Showing posts with label yogurt. Show all posts
Showing posts with label yogurt. Show all posts

Friday, October 3, 2014

Yogurt Sauce with Cucumber & Dill aka Tarator

Tarator is more like a dip or a sauce used mostly during summer time as an appetizer. Each Balkan country has different way of making it with almost the same ingredients. In Albania is called Tarator, in Greece the name is Tzatziki and Cacik in Turkey. This recipe is smooth, refreshing and if you love yogurt as I do you are up for something very Mediterranean.

Level: Easy
Servings: 2

Ingredients:
  • 2 cups plain yogurt
  • 1 medium cucumber, unpeeled finely grated (the cucumber has to be seeded before grated)
  • 1 Tsp sea salt
  • 2 Tbsp. fresh dill chopped
  • 2 to 3 garlic cloves pressed or mashed
  • 3 Tbsp. extra virgin olive oil
  • 1/4 cup cold water
Preparation:
In a bowl mix cucumbers, garlic, sea salt and 1 Tbs olive oil. Meanwhile in a separate bowl thin the yogurt with cold water not to thin but not to thick. Personally, I like it more on  the thicker side. At this point pour in the mixture from the first bowl and mix them all together. Serve in small bowls and drizzle 2 Tsp of olive oil. Lastly, garnish with fresh chopped dill. Put in the refrigerator for half an hour to an hour to chill. This can be paired with grilled fish or meats and vegetables. Enjoy!

Note: In the absence of cucumbers thick sliced fried zucchini can be used along with chopped fried or roasted red peppers with the skin peeled off. Also if you would like to use your own homemade yogurt you can find the recipe in my blog.

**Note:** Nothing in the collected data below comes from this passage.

(** The counters after [ma], recorded under 0, and then a handler
    recorded under [j], both quiet in themselves. *)
Lemma counts_after_dispatch (w w1 w2 : W) (j : nat) :
  j <> 0 ->
  (forall i, count P i w1 = count P i (tick P 0 w)) ->
  (forall i, count P i w2 = count P i (tick P j w1)) ->
  count P 0 w2 = 1 + count P 0 w /\
  count P j w2 = 1 + count P j w /\
  forall k, k <> 0 -> k <> j -> count P k w2 = count P k w.
Proof.
  intros Hj H1 H2.
  assert (Hj' : 0 <> j) by (intros H0; now apply Hj).
  repeat split_and.
  - rewrite H2, (@count_tick_other _ P j 0 w1 Hj), H1, count_tick.
    reflexivity.
  - rewrite H2, count_tick, H1, (@count_tick_other _ P 0 j w Hj').
    reflexivity.
  - intros k Hk0 Hkj.
    assert (Hk0' : 0 <> k) by (intros H0; now apply Hk0).
    assert (Hkj' : j <> k) by (intros H0; now apply Hkj).
    rewrite H2, (@count_tick_other _ P j k w1 Hkj'), H1,
      (@count_tick_other _ P 0 k w Hk0').
    reflexivity.
Qed.

Lemma dispatch_once (A B : Type)
    (ma : Result A) (onError : error -> M B) (onSuccess : A -> M B) :
  quiet P ma -> (forall err, quiet P (onError err)) ->
  (forall a, quiet P (onSuccess a)) ->
  dispatches_once P (Fold (B:=B)) ma onError onSuccess.
Proof.
  intros Hma He Hs w.
  destruct (Hma (tick P 0 w)) as ([a [e|]] & w1 & Hrun & Hc).
  - destruct (He (Some e) (tick P 1 w1)) as (b & w2 & Hrun2 & Hc2).
    destruct (@counts_after_dispatch w w1 w2 1) as (C0 & C1 & C2);
      [discriminate | exact Hc | exact Hc2 |].
    exists (a, Some e), w1, b, w2. repeat split_and; try assumption.
    + unfold Fold, counted, bind. rewrite Hrun. exact Hrun2.
    + apply C2; discriminate.
  - destruct (Hs a (tick P 2 w1)) as (b & w2 & Hrun2 & Hc2).
    destruct (@counts_after_dispatch w w1 w2 2) as (C0 & C1 & C2);
      [discriminate | exact Hc | exact Hc2 |].
    exists (a, None), w1, b, w2. repeat split_and; try assumption.
    + unfold Fold, counted, bind. rewrite Hrun. exact Hrun2.
    + apply C2; discriminate.
Qed.

(** C9. [Fold] and [Fork] invoke [ma] once and call exactly one
    handler, once: [onError] with the error when [ma] failed,
    [onSuccess] with the value when it succeeded; [Fold] returns what
    that handler returned. *)
Theorem Fold_Fork_dispatch :
  (forall (A B : Type)
      (ma : Result A) (onError : error -> M B) (onSuccess : A -> M B),
      quiet P ma -> (forall err, quiet P (onError err)) ->
      (forall a, quiet P (onSuccess a)) ->
      dispatches_once P (Fold (B:=B)) ma onError onSuccess) /\
  (forall (A : Type)
      (ma : Result A) (onError : error -> M unit) (onSuccess : A -> M unit),
      quiet P ma -> (forall err, quiet P (onError err)) ->
      (forall a, quiet P (onSuccess a)) ->
      dispatches_once P (Fork (A:=A)) ma onError onSuccess).
Proof.
  split.
  - intros. now apply dispatch_once.
  - intros A ma onError onSuccess Hma He Hs.
    change (dispatches_once P (Fold (B:=unit)) ma onError onSuccess).
    now apply dispatch_once.
Qed.

End Eagerness.

(** ** [Bimap] against [Map] after [MapError] *)

Section Decomposition.
Context {W E : Type}.
Local Abbreviation M := (M W).
Local Abbreviation error := (error E).
Local Abbreviation Result := (Result W E).

(** C10, as the code has it.  [Bimap(fa, f, g)] fails with [f(e)] when
    [fa] fails with [e] and [f(e)] is an error, and succeeds with [g(a)]
    when [fa] succeeds with [a].  It ends as [Map(MapError(fa, f), g)]
    does when invoking [fa] a second time repeats the first ([MapError]
    hands a succeeding [fa] on to [Map], which invokes it again) and [f]
    never returns the nil error. *)
Theorem Bimap_decomposes
    (A B : Type) `{ZeroValue A} `{ZeroValue B}
    (fa : Result A) (f : error -> M error) (g : A -> M B) :
  (forall w a e w1 e' w2,
      fa w = Ret (a, Some e) w1 ->
      f (Some e) w1 = Ret (Some e') w2 ->
      built (Bimap fa f g) w = Ret (Failure e') w2) /\
  (forall w a w1 b w2,
      fa w = Ret (a, None) w1 ->
      g a w1 = Ret b w2 ->
      built (Bimap fa f g) w = Ret (Success b) w2) /\
  (repeatable fa -> keeps_errors f ->
   forall w,
     built (Bimap fa f g) w = built (fb <- MapError fa f ;; Map fb g) w).
Proof.
  split; [|split].
  - intros w a e w1 e' w2 Hfa Hf. open_go. rewrite Hfa. cbn.
    rewrite Hf. reflexivity.
  - intros w a w1 b w2 Hfa Hg. open_go. rewrite Hfa. cbn.
    rewrite Hg. reflexivity.
  - intros Hrep Hkeep w. open_go.
    destruct (fa w) as [[a [e|]] w1|] eqn:Hfa; cbn; [| |reflexivity].
    + destruct (f (Some e) w1) as [err' w2|] eqn:Hf; cbn; [|reflexivity].
      destruct err' as [e'|]; [reflexivity|].
      now destruct (Hkeep _ _ _ _ Hf).
    + rewrite (Hrep _ _ _ Hfa). cbn. reflexivity.
Qed.

End Decomposition.

(** ** At concrete values *)

(** C1, as stated, fails.  Were building lazy, no invocation of the
    input would be recorded while building; for each of the eight, built
    from [one] (for [Ap], from [doubling]) in a world where nothing has
    run yet, one invocation is recorded, and nothing has been done with
    what was built. *)
Lemma building_is_not_lazy :
  invocations tally_probe 0
    (Map one (fun n => ret (double n))) tally0 = Some 1 /\
  invocations tally_probe 0
    (MapError one (fun err => ret err)) tally0 = Some 1 /\
  invocations tally_probe 0
    (Bimap one (fun err => ret err) (fun n => ret (double n))) tally0
    = Some 1 /\
  invocations tally_probe 0 (Ap doubling (Ok 1%Z)) tally0 = Some 1 /\
  invocations tally_probe 0
    (Chain one (fun n => ret (Ok (E:=string) n))) tally0 = Some 1 /\
  invocations tally_probe 0
    (ChainFirst one (fun n => ret (Ok (E:=string) n))) tally0 = Some 1 /\
  invocations tally_probe 0
    (FilterOrElse one (fun n => ret (isPositive n))
       (fun _ => ret (Some errFailed))) tally0 = Some 1 /\
  invocations tally_probe 0
    (OrElse one (fun _ => ret (Ok 0%Z))) tally0 = Some 1.
Proof.
  repeat split_and; reflexivity.
Qed.

Lemma building_invokes_once_witness :
  quiet tally_probe (Ok (W:=tally) (E:=string) 1%Z) /\
  exists r w',
    Map one (fun n => ret (double n)) tally0 = Ret r w' /\
    count tally_probe 0 w' = 1 + count tally_probe 0 tally0.
Proof.
  assert (Hq : quiet tally_probe (Ok (W:=tally) (E:=string) 1%Z)).
  { intros w. exists (1%Z, None), w. split; reflexivity. }
  split; [exact Hq|].
  apply (proj1 (building_invokes_once (E:=string) tally_probe 0)
           Z Z _ (Ok 1%Z) (fun n => ret (double n)) Hq).
  intros n w. exists (double n), w. split; reflexivity.
Defined.

Lemma results_are_total_witness :
  returns (ret (W:=tally) (Some errFailed)) /\
  builds_total (FromNilable (A:=Z) None (ret (W:=tally) (Some errFailed))).
Proof.
  assert (Hr : returns (ret (W:=tally) (Some errFailed))).
  { intros w. exists (Some errFailed), w. reflexivity. }
  split; [exact Hr|].
  apply (proj1 (proj2 (proj2 (proj2 (results_are_total (W:=tally) (E:=string)))))
           Z _ None (ret (Some errFailed)) Hr).
Defined.

Lemma Fold_Fork_dispatch_witness :
  quiet tally_probe (Ok (W:=tally) (E:=string) 42%Z) /\
  dispatches_once tally_probe (Fold (B:=Z))
    (Ok 42%Z) (fun _ : error string => ret 0%Z) (fun n => ret (double n)).
Proof.
  assert (Hq : quiet tally_probe (Ok (W:=tally) (E:=string) 42%Z)).
  { intros w. exists (42%Z, None), w. split; reflexivity. }
  split; [exact Hq|].
  apply (proj1 (Fold_Fork_dispatch (E:=string) tally_probe)
           Z Z (Ok 42%Z) (fun _ => ret 0%Z) (fun n => ret (double n)) Hq).
  - intros err w. exists 0%Z, w. split; reflexivity.
  - intros n w. exists (double n), w. split; reflexivity.
Defined.

(** C10, as stated, fails.  [nextInt] succeeds with 0 and then with 1:
    [Bimap] invokes it once, [Map] after [MapError] twice.  And where [f]
    turns the error into nil, [Bimap] builds [Error(nil)], which succeeds
    with the zero value, while [Map] goes on to apply [g] to it. *)
Lemma Bimap_is_not_Map_after_MapError :
  (answer (built (Bimap nextInt (fun err => ret err) (fun n => ret n)) tally0)
     = Some (Success 0%Z) /\
   answer (built (fb <- MapError nextInt (fun err => ret err) ;;
                  Map fb (fun n => ret n)) tally0)
     = Some (Success 1%Z)) /\
  (answer (built (Bimap (A:=Z) (Error (Some errFailed)) forget
                    (fun n => ret (n + 1)%Z)) tally0)
     = Some (Success 0%Z) /\
   answer (built (fb <- MapError (A:=Z) (Error (Some errFailed)) forget ;;
                  Map fb (fun n => ret (n + 1)%Z)) tally0)
     = Some (Success 1%Z)).
Proof.
  repeat split_and; reflexivity.
Qed.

Sunday, September 28, 2014

Homemade Yogurt Made Very Easy

Yogurt is a product with very high nutritional properties such as protein, calcium, vitamin B6, B12 and riboflavinYogurt is made by bacterial fermentation of milk. The bacteria used to make yogurt is known as yogurt cultures. Cow's milk is the most commonly used to make yogurt. The word yogurt is derived from the Turkish language and it means to be curdled or coagulated; to thicken.

As a child, I saw my mom covering container or saucepan of milk with clean towels and blanket and telling me not to touch it. The importance of not opening the blanket covering during the fermentation is that you will stop the process of making yogurt. This is an old recipe and the method is the same as when my mom used to make it. It does not require too much active time to make it.

Ingredients:
  • Half-gallon Stony Field - organic Whole milk - ultra pasteurized
  • 3 Tbsp of  Yogurt  to use as a starter.
  • Pyrex or Glad-ware container
Ingredients
Preparation:
Boil the milk in a saucepan to a medium heat until you see a skin forming on the top of the pot. Pour about about 4 quarts milk into a plastic or glass container, and let it cool down at room temperature. Meanwhile mix the yogurt starter with 2 Tbsp. of milk so that is easily poured. After you put the lid on the container, cover it with a plastic bag and a clean towel or blanket. After 3 1/2 hours open and place the container in the refrigerator for a few hours.

Note: 
  • The yogurt will come out sour if you pour the yogurt starter in the hot milk or if you use more yogurt starter.
  • Do not open the container before the recommended hours once you covered because you will stop the fermentation. 
  • Always save some yogurt to use as a starter for your next batch in the refrigerator in a small container.